Aim of the task = Reproduce each line of the entries that carries "Lemma".

Exercise material =
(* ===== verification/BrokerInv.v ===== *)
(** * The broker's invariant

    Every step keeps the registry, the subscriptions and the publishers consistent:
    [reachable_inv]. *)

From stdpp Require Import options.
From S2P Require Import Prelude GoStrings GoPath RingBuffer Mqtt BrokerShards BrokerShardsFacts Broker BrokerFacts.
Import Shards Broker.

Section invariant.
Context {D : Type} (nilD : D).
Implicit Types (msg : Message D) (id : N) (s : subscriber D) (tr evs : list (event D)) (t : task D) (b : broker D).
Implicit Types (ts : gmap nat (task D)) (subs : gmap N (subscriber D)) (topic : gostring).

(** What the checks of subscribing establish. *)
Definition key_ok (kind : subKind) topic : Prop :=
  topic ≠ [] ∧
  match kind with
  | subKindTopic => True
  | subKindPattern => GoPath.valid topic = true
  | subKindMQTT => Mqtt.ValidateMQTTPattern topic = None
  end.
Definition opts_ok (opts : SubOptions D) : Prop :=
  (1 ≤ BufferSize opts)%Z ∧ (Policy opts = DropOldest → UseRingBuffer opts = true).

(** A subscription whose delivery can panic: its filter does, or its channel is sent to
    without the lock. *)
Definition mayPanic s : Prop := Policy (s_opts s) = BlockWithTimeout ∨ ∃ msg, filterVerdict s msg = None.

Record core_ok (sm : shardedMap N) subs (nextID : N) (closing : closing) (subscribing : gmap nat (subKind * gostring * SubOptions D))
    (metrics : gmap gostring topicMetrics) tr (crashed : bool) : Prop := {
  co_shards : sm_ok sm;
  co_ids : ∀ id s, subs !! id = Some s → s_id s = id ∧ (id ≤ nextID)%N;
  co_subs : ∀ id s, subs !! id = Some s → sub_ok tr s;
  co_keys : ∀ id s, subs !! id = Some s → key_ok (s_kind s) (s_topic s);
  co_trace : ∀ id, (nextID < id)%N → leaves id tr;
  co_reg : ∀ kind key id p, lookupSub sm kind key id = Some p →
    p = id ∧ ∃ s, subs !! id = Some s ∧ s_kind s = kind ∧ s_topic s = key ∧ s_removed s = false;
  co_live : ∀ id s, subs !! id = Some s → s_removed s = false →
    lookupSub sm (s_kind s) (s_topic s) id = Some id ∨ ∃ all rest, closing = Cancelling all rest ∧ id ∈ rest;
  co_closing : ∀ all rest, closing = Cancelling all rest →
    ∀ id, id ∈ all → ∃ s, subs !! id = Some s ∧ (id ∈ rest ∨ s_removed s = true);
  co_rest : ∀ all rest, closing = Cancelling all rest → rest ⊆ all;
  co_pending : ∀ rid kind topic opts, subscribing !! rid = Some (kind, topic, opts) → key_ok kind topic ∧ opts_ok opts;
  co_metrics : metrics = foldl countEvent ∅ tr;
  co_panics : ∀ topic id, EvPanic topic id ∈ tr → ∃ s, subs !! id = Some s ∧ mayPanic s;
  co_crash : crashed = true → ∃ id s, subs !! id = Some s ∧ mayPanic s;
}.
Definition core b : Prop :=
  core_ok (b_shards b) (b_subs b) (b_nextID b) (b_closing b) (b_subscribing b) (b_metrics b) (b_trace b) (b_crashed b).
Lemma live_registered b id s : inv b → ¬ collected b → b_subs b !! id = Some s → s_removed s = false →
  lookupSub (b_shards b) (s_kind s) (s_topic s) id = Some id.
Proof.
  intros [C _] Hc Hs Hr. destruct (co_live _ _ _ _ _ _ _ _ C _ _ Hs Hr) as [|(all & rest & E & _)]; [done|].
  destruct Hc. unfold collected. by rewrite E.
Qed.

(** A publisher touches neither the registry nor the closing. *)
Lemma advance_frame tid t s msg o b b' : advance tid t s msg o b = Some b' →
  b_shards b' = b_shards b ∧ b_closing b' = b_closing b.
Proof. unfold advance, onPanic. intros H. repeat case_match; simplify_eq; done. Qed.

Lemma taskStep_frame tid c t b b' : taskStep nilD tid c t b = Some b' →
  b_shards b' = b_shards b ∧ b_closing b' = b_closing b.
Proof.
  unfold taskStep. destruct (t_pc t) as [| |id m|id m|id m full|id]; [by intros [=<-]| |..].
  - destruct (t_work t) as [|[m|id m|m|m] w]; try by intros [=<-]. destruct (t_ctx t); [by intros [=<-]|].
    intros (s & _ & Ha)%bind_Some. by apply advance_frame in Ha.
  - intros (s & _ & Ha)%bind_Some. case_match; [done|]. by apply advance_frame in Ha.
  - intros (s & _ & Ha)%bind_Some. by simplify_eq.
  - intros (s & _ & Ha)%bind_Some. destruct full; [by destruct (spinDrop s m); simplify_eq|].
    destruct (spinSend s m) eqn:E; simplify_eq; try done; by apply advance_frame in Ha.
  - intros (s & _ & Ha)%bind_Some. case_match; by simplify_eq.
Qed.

Answer for this exercise =
Lemma live_registered b id s : inv b → ¬ collected b → b_subs b !! id = Some s → s_removed s = false →
Lemma advance_frame tid t s msg o b b' : advance tid t s msg o b = Some b' →
Lemma taskStep_frame tid c t b b' : taskStep nilD tid c t b = Some b' →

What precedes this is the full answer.